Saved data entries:
........

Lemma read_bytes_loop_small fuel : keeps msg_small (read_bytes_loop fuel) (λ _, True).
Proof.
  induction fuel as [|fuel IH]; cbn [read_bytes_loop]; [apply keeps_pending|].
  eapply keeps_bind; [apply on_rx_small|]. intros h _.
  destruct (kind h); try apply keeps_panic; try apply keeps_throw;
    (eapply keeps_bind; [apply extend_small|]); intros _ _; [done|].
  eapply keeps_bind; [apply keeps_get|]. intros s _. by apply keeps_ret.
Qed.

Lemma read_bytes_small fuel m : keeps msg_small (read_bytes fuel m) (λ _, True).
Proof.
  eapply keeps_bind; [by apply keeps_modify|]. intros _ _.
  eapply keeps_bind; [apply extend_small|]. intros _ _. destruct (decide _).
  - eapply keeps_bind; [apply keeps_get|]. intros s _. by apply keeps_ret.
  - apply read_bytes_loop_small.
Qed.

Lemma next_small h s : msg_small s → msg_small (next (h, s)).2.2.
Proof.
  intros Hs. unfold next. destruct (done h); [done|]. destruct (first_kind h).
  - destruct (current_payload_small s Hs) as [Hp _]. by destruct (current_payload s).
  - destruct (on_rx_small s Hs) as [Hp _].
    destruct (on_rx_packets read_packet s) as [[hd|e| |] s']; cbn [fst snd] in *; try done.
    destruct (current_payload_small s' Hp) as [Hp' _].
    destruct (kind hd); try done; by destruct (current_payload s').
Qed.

........

ABOUT THIS TASK: From the data, report how many lines hold "fuel", leaving out any other words.

FINISHED EXERCISE: 3